Let’s look at the issues. Galatazan is concerned about the budget, ensuring the A-G requirements are met (UC prerequisites), providing technology, and providing teachers with the needed devices and training. Filberto’s priorities are teachers pay, child safety, class size reduction, local control funding, and children with special needs. Petersen’s is accountability, high stakes testing, local control, defending Public Education, and children on the Autism spectrum. Badger’s is accountability, early childhood education, parent participation, providing sufficient resources, reducing dropout rates, safety and security, special needs children, and teachers and staffing. Schmerelson  focuses on local control, teachers, and adult education. There are some repeated themes here, and some aspects that shows a disconnect with Galtatzen.

But what’s important. For the most part, I didn’t have a problem with LAUSD. I wish teachers were paid what they are worth, but that’s not going to happen with budgets as they are. I wish there weren’t some of the idiotic rules, but the came in because of idiots. There’s the large issue of safety, but valley campuses are mostly safe. I saw no problems with parent participation — for those that wanted to participate. I can’t address special needs children, not having one.

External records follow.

Lemma clearDP_count fuel h id h' :
  clearDP fuel h id = Some h' → (pending_count h' < pending_count h)%nat.
Proof.
  revert h id h'. induction fuel as [|fuel IH]; intros h id h' E; [done|]. simpl in E.
  destruct (h !! id) as [m|] eqn:Hm; [|done]. simpl in E.
  destruct (downstreamPending m) eqn:Hd; [|done].
  pose proof (pending_count_clear h id m Hm Hd) as Hlt.
  refine (clear_fold_inv (clearDP fuel) (λ x, (pending_count x < pending_count h)%nat) _ _ _ _ _ E);
    [|done].
  intros h1 up h2 H1 H2. apply IH in H2. lia.
Qed.

(** Two recursive calls that agree on the heaps the loop visits. *)
Lemma clear_fold_ext (f g : Heap → nat → option Heap) (P : Heap → Prop) ts :
  (∀ h up, P h → f h up = g h up) →
  (∀ h up h', P h → f h up = Some h' → P h') →
  ∀ h, P h →
    foldl (λ o t, h ← o;
             if markedPending t then
               match Packet.sender (pkt t) with Some up => f h up | None => Some h end
             else Some h) (Some h) ts =
    foldl (λ o t, h ← o;
             if markedPending t then
               match Packet.sender (pkt t) with Some up => g h up | None => Some h end
             else Some h) (Some h) ts.
Proof.
  intros Hfg Hf. induction ts as [|t ts IH]; intros h Hh; [done|]. simpl.
  destruct (markedPending t); [|by apply IH].
  destruct (Packet.sender (pkt t)) as [up|]; [|by apply IH].
  rewrite <- Hfg by done. destruct (f h up) as [h1|] eqn:E; [apply IH; by eapply Hf|].
  clear. induction ts; [done|]. apply IHts.
Qed.

(** More fuel than pending MSHRs changes nothing. *)
Lemma clearDP_fuel n n' h id :
  (pending_count h < n)%nat → (n ≤ n')%nat → clearDP n h id = clearDP n' h id.
Proof.
  revert n' h id. induction n as [|n IH]; intros n' h id Hc Hle; [lia|].
  destruct n' as [|n']; [lia|]. simpl.
  destruct (h !! id) as [m|] eqn:Hm; [|done]. simpl.
  destruct (downstreamPending m) eqn:Hd; [|done].
  apply clear_fold_ext with (P := λ x, (pending_count x < n)%nat).
  - intros h1 up H1. apply IH; [done|lia].
  - intros h1 up h2 H1 H2. apply clearDP_count in H2. lia.
  - pose proof (pending_count_clear h id m Hm Hd). lia.
Qed.

Lemma pending_count_size h : (pending_count h ≤ base.size h)%nat.
Proof. apply map_size_filter || (unfold pending_count; apply map_subseteq_size, map_filter_subseteq). Qed.

End DownstreamPending.

(** Clearing "downstream pending" along the chain of upstream MSHRs
    terminates: with one more unit of fuel than there are MSHRs the result no
    longer depends on the fuel (so [None] can only be a failed assertion), and a
    successful call strictly decreases the number of pending MSHRs and touches
    nothing but the flags. *)
Theorem clearDownstreamPending_terminates h id fuel :
  (S (base.size h) ≤ fuel)%nat →
  clearDP fuel h id = clearDownstreamPending h id ∧
  ∀ h', clearDownstreamPending h id = Some h' →
    (pending_count h' < pending_count h)%nat ∧ ∀ j, erase_dp h' j = erase_dp h j.
Proof.
  intros Hf. unfold clearDownstreamPending. split.
  - symmetry. apply clearDP_fuel; [|done]. pose proof (pending_count_size h). lia.
  - intros h' E. split; [by eapply clearDP_count|]. intros j. by eapply clearDP_erase.
Qed.

Definition demo_target (p : Packet.t) (o : Z) : Target := mkTarget 0 0 o p FromCPU true true.
Definition demo_mshr (p : Packet.t) (o : Z) (dp : bool) : MSHR :=
  mkMSHR 0 o 64 64 true false false dp false false 0 1
    (mkTargetList [demo_target p o] false false) TargetList_new.
Definition demo_heap : Heap :=
  <[0%nat := demo_mshr (demo_pkt ReadReq 64 64 None) 1 true]>
    {[1%nat := demo_mshr (Packet.mk 0 ReadReq demo_req None 64 64 0 0 InvalidCmd 0 (Some 0%nat)) 2 true]}.

Lemma clearDownstreamPending_terminates_witness :
  clearDP 7 demo_heap 1 = clearDownstreamPending demo_heap 1 ∧
  ∀ h', clearDownstreamPending demo_heap 1 = Some h' →
    (pending_count h' < pending_count demo_heap)%nat ∧ ∀ j, erase_dp h' j = erase_dp demo_heap j.
Proof. apply clearDownstreamPending_terminates. vm_compute. lia. Defined.

(** ** The invariant of a register *)

Section Invariant.

(** The flags of a list cover its own (non-snoop) targets. *)
Definition excl_ok (tl : TargetList) : Prop :=
  ∀ t, t ∈ items tl → source t ≠ FromSnoop → Packet.needsExclusive (pkt t) = true →
    tl_needsExclusive tl = true.
Definition upg_ok (tl : TargetList) : Prop :=
  ∀ t, t ∈ items tl → source t ≠ FromSnoop → Packet.isRequest (pkt t) = true →
    Packet.isUpgrade (pkt t) = true → hasUpgrade tl = true.

Definition by_order (ts : list Target) : Prop := StronglySorted Z.le (t_order <$> ts).
Definition orders_below (cnt : Z) (ts : list Target) : Prop := Forall (λ t, t_order t < cnt) ts.

Definition num_targets (m : MSHR) : Z :=
  Z.of_nat (length (items (targets m)) + length (items (deferredTargets m))).

(** [cnt] is the next value of the cache's order counter. *)
Record mshr_ok (cnt : Z) (m : MSHR) : Prop := {
  ok_count : ntargets m = num_targets m ∧ num_targets m < 2 ^ 16;
  ok_excl : excl_ok (targets m) ∧ excl_ok (deferredTargets m);
  ok_upg : upg_ok (deferredTargets m) ∧ (inService m = false → upg_ok (targets m));
  ok_idle : inService m = false → items (deferredTargets m) = [];
  ok_reset : items (deferredTargets m) = [] → isReset (deferredTargets m) = true;
  ok_order : by_order (items (targets m)) ∧ by_order (items (deferredTargets m));
  ok_all : pendingInvalidate m = false →
    by_order (items (targets m) ++ items (deferredTargets m));
  ok_defer : tl_needsExclusive (targets m) = true → pendingInvalidate m = false →
    items (deferredTargets m) = [];
  ok_below : orders_below cnt (items (targets m)) ∧ orders_below cnt (items (deferredTargets m))
}.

I read through all the issues statements. There’s general railing against standardized testing — but that’s a state and federal requirement, not under local control. There’s general railing against teacher pay. We’d all love to pay teachers more, but only have so much budget. Unless you scrap or adjust Prop 13, we’re not going to be able to pay teachers what they deserve or need, and that’s a tragedy. But the school board can only allocate the pot, and there’s only so much to go around — and further, some is restricted on where it can be applied. There’s lots of railing against Deasy’s iPad plan. Well Deasy is gone, and things are being reevaluated.

I just can’t build up the enthusiasm for this one. Unless someone convinces me otherwise, I’m either going to abstain (leaving it to the parents with kids in the system to decide) or go for the incumbent.

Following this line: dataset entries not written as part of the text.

(* ===== verification/MshrQueue.v ===== *)
(** The queue of miss status holding registers,
    [src/m5/src/mem/cache/mshr_queue.hh] and [mshr_queue.cc].

    The registers of the queue are entries of the MSHR heap; the three lists hold
    their indices.  Erasing through an iterator ([allocIter], [readyIter]) removes
    the register from the list and is undefined ([None]) when it is not there. *)

From S2P Require Import Prelude Packet Mshr.

Record MSHRQueue := mkQueue {
  registers : list nat;
  allocatedList : list nat;
  readyList : list nat;
  freeList : list nat;
  numEntries : Z;
  numReserve : Z;
  allocated : Z;
  inServiceEntries : Z
}.

(** [MSHRQueue::MSHRQueue] over the registers [base], [base + 1], ... *)
Definition MSHRQueue_new (base : nat) (num_entries reserve : Z) : MSHRQueue :=
  let n := num_entries + reserve - 1 in
  let regs := seq base (Z.to_nat n) in
  mkQueue regs [] [] regs n reserve 0 0.

Definition set_q (q : MSHRQueue) (al rl fl : list nat) (na ns : Z) : MSHRQueue :=
  mkQueue (registers q) al rl fl (numEntries q) (numReserve q) na ns.

Definition findMatch (h : Heap) (q : MSHRQueue) (a : Z) : option nat :=
  snd <$> list_find (λ id, (addr <$> h !! id) = Some a) (allocatedList q).

(** The flag and the vector of [findMatches]. *)
Definition findMatches (h : Heap) (q : MSHRQueue) (a : Z) : bool * list nat :=
  let ms := filter (λ id, (addr <$> h !! id) = Some a) (allocatedList q) in
  (bool_decide (ms ≠ []), ms).

Fixpoint functional_loop (h : Heap) (p : Packet.t) (blk_addr : Z) (l : list nat)
    : option (Heap * Packet.t * bool) :=
  match l with
  | [] => Some (h, p, false)
  | id :: l =>
      m ← h !! id;
      if addr m =? blk_addr then
        '(h, p, d) ← mshr_checkFunctional h id p;
        if (d : bool) then Some (h, p, true) else functional_loop h p blk_addr l
      else functional_loop h p blk_addr l
  end.

Definition q_checkFunctional (h : Heap) (q : MSHRQueue) (p : Packet.t) (blk_addr : Z)
    : option (Heap * Packet.t * bool) :=
  functional_loop h p blk_addr (allocatedList q).

Definition overlaps (m : MSHR) (a sz : Z) : bool :=
  if addr m <? a then a <? u64 (addr m + size m) else addr m <? u64 (a + sz).

Definition findPending (h : Heap) (q : MSHRQueue) (a sz : Z) : option nat :=
  snd <$> list_find (λ id, ((λ m, overlaps m a sz) <$> h !! id) = Some true) (readyList q).

(** The loop of [addToReadyList]; running off the end is [assert(false)]. *)
Fixpoint ready_insert (h : Heap) (t : Z) (id : nat) (l : list nat) : option (list nat) :=
  match l with
  | [] => None
  | i :: l' =>
      mi ← h !! i;
      if t <? readyTime mi then Some (id :: i :: l')
      else l'' ← ready_insert h t id l'; Some (i :: l'')
  end.

Definition addToReadyList (h : Heap) (rl : list nat) (id : nat) : option (list nat) :=
  m ← h !! id;
  match last rl with
  | None => Some [id]
  | Some b =>
      mb ← h !! b;
      if readyTime mb <=? readyTime m then Some (rl ++ [id])
      else ready_insert h (readyTime m) id rl
  end.

Definition q_allocate (h : Heap) (q : MSHRQueue) (curTick a sz : Z) (p : Packet.t) (when o : Z)
    : option (Heap * MSHRQueue * nat) :=
  match freeList q with
  | [] => None
  | id :: fl =>
      m ← h !! id;
      if ntargets m =? 0 then
        h ← Mshr.allocate h id curTick a sz p when o;
        rl ← addToReadyList h (readyList q) id;
        Some (h, set_q q (allocatedList q ++ [id]) rl fl (allocated q + 1) (inServiceEntries q), id)
      else None
  end.

(** [deallocateOne], and [deallocate] which calls it. *)
Definition deallocateOne (h : Heap) (q : MSHRQueue) (id : nat) : option (Heap * MSHRQueue) :=
  al ← list_erase id (allocatedList q);
  m ← h !! id;
  '(rl, ns) ← (if inService m then Some (readyList q, inServiceEntries q - 1)
               else rl ← list_erase id (readyList q); Some (rl, inServiceEntries q));
  h ← Mshr.deallocate h id;
  Some (h, set_q q al rl (id :: freeList q) (allocated q - 1) ns).

Definition moveToFront (h : Heap) (q : MSHRQueue) (id : nat) : option MSHRQueue :=
  m ← h !! id;
  if inService m then Some q
  else rl ← list_erase id (readyList q);
       Some (set_q q (allocatedList q) (id :: rl) (freeList q) (allocated q) (inServiceEntries q)).

Definition q_markInService (h : Heap) (q : MSHRQueue) (id : nat) : option (Heap * MSHRQueue) :=
  '(h, freed) ← Mshr.markInService h id;
  if (freed : bool) then deallocateOne h q id
  else rl ← list_erase id (readyList q);
       Some (h, set_q q (allocatedList q) rl (freeList q) (allocated q) (inServiceEntries q + 1)).

Definition markPending (h : Heap) (q : MSHRQueue) (id : nat) : option (Heap * MSHRQueue) :=
  m ← h !! id;
  if inService m then
    let h := <[id := set_inService m false]> h in
    rl ← addToReadyList h (readyList q) id;
    Some (h, set_q q (allocatedList q) rl (freeList q) (allocated q) (inServiceEntries q - 1))
  else None.

(** One turn of the loop of [squash]. *)
Definition squash_one (threadNum : Z) (hq : Heap * MSHRQueue) (id : nat)
    : option (Heap * MSHRQueue) :=
  let '(h, q) := hq in
  m ← h !! id;
  if Mshr.threadNum m =? threadNum then
    if hasTargets m && negb (threadNum =? 0) then None
    else
      let m := Nat.iter (length (items (targets m))) popTarget m in
      let h := <[id := m]> h in
      if negb (ntargets m =? 0) then None
      else if inService m then Some (h, q) else deallocateOne h q id
  else Some (h, q).

Definition squash (h : Heap) (q : MSHRQueue) (threadNum : Z) : option (Heap * MSHRQueue) :=
  foldl (λ o id, hq ← o; squash_one threadNum hq id) (Some (h, q)) (allocatedList q).

Definition havePending (q : MSHRQueue) : bool := bool_decide (readyList q ≠ []).
Definition isFull (q : MSHRQueue) : bool := numEntries q - numReserve q <? allocated q.

Definition getNextMSHR (h : Heap) (q : MSHRQueue) (curTick : Z) : option nat :=
  id ← head (readyList q);
  m ← h !! id;
  if curTick <? readyTime m then None else Some id.

Definition nextMSHRReadyTime (h : Heap) (q : MSHRQueue) : Z :=
  match readyList q with
  | [] => MaxTick
  | id :: _ => default 0 (readyTime <$> h !! id)
  end.

(** ** The invariant *)

(** What the queue looks at in a register. *)
Definition view (h : Heap) (id : nat) : option (bool * Z) :=
  (λ m, (inService m, readyTime m)) <$> h !! id.
Definition in_service (h : Heap) (id : nat) : bool := default false (fst <$> view h id).
Definition ready_at (h : Heap) (id : nat) : Z := default 0 (snd <$> view h id).
Definition ready_le (h : Heap) (i j : nat) : Prop := ready_at h i <= ready_at h j.

Definition free_reg (m : MSHR) : Prop :=
  items (targets m) = [] ∧ items (deferredTargets m) = [] ∧ isReset (targets m) = true.

Record queue_ok (cnt : Z) (h : Heap) (q : MSHRQueue) : Prop := {
  qok_heap : heap_ok cnt h;
  qok_nodup : NoDup (registers q);
  qok_regs : allocatedList q ++ freeList q ≡ₚ registers q;
  qok_dom : ∀ id, id ∈ registers q → is_Some (h !! id);
  qok_entries : numEntries q = Z.of_nat (length (registers q));
  qok_allocated : allocated q = Z.of_nat (length (allocatedList q));
  qok_service : inServiceEntries q =
    Z.of_nat (length (filter (λ id, in_service h id = true) (allocatedList q)));
  qok_ready : readyList q ≡ₚ filter (λ id, in_service h id = false) (allocatedList q);
  qok_sorted : StronglySorted (ready_le h) (readyList q);
  qok_free : ∀ id, id ∈ freeList q → ∃ m, h !! id = Some m ∧ free_reg m
}.

Section QueueLemmas.

Lemma view_Some h id m : h !! id = Some m → view h id = Some (inService m, readyTime m).
Proof. unfold view. by intros ->. Qed.
(** [issue_prefetch]: [None] is the fatal error. *)
Definition issue_prefetch (P : PfParams) (c : Calc) (addr : Z) : option Calc :=
  if addr <=? MAX_PHYS_MEM_ADDR
  then Some (mkCalc (addresses c ++ [align_block addr]) (delays c ++ [latency P]) (bit_calls c)
               (span_page c))
  else None.

(** The calls of one callback, in order; an argument is a 64-bit address. *)
Definition sim_call (P : PfParams) (c : Calc) (call : SimCall) : option Calc :=
  match call with
  | IssuePrefetch a => issue_prefetch P c (u64 a)
  | SetPrefetchBit a =>
      Some (mkCalc (addresses c) (delays c) (bit_calls c ++ [SetPrefetchBit (align_block (u64 a))])
              (span_page c))
  | ClearPrefetchBit a =>
      Some (mkCalc (addresses c) (delays c) (bit_calls c ++ [ClearPrefetchBit (align_block (u64 a))])
              (span_page c))
  end.

Definition sim_calls (P : PfParams) (c : Calc) (calls : list SimCall) : option Calc :=
  foldl (λ o call, c ← o; sim_call P c call) (Some c) calls.

Section ProxyPrefetcher.
Context {U : UserPrefetcher}.

(** [None] until [isInitialized]. *)
Definition proxy_calculatePrefetch (P : PfParams) (cv : CacheView) (queue_size : Z) (pkt : Packet.t)
    (s : option upstate) : option (option upstate * Calc) :=
  match Request.pc (Packet.req pkt) with
  | None => Some (s, no_calc)
  | Some pc =>
      if negb (Request.hasContextId (Packet.req pkt)) then Some (s, no_calc)
      else
        let u := default prefetch_init s in
        addr ← Packet.getAddr pkt;
        let stat := mkAccessStat (u64 pc) addr (Packet.time pkt) (negb (inCache cv addr)) in
        let '(u, calls) := prefetch_access (proxy_view cv queue_size) u stat in
        c ← sim_calls P no_calc calls;
        Some (Some u, c)
  end.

Conclusion: Abstain or Galatzen

Los Angeles Community College District

Talk about a contest with even less interest that LAUSD — how about community college. We have four seats : 1, 3, 5, 7 and candidates I know nothing about. Not a lot of incumbents here, and not a lot of issues I know about. This is where I’m going to depend on the research of the LA Times staff and their recommendations:

Seat 1:  Andra Hoffman

Seat 3: Sydney Kamlager

Seat 5: Scott Svonkin

Seat 7: Mike Fong

In general, I agree with the Times reasoning.

Charter Amendments 1 and 2

Both of these charter amendments have the same goal: eliminate the silliness of the off-year election that everyone ignores. They move the city election dates and schedules, and the LAUSD dates and schedules, to align with Federal and State elections (i.e., even years). This means that in 2015 and 2017, candidates will have 5½ year terms to bring them into alignment with even years, and have everything line up in 2020.

I think this is a good idea, but there’s one shortcoming: What about the LA Community College District? Imagine the waste if that is the only thing on odd year ballots. I urge those to be aligned to even years as well.

Conclusion: For 1 and 2.

And that’s it. This election is a yawn.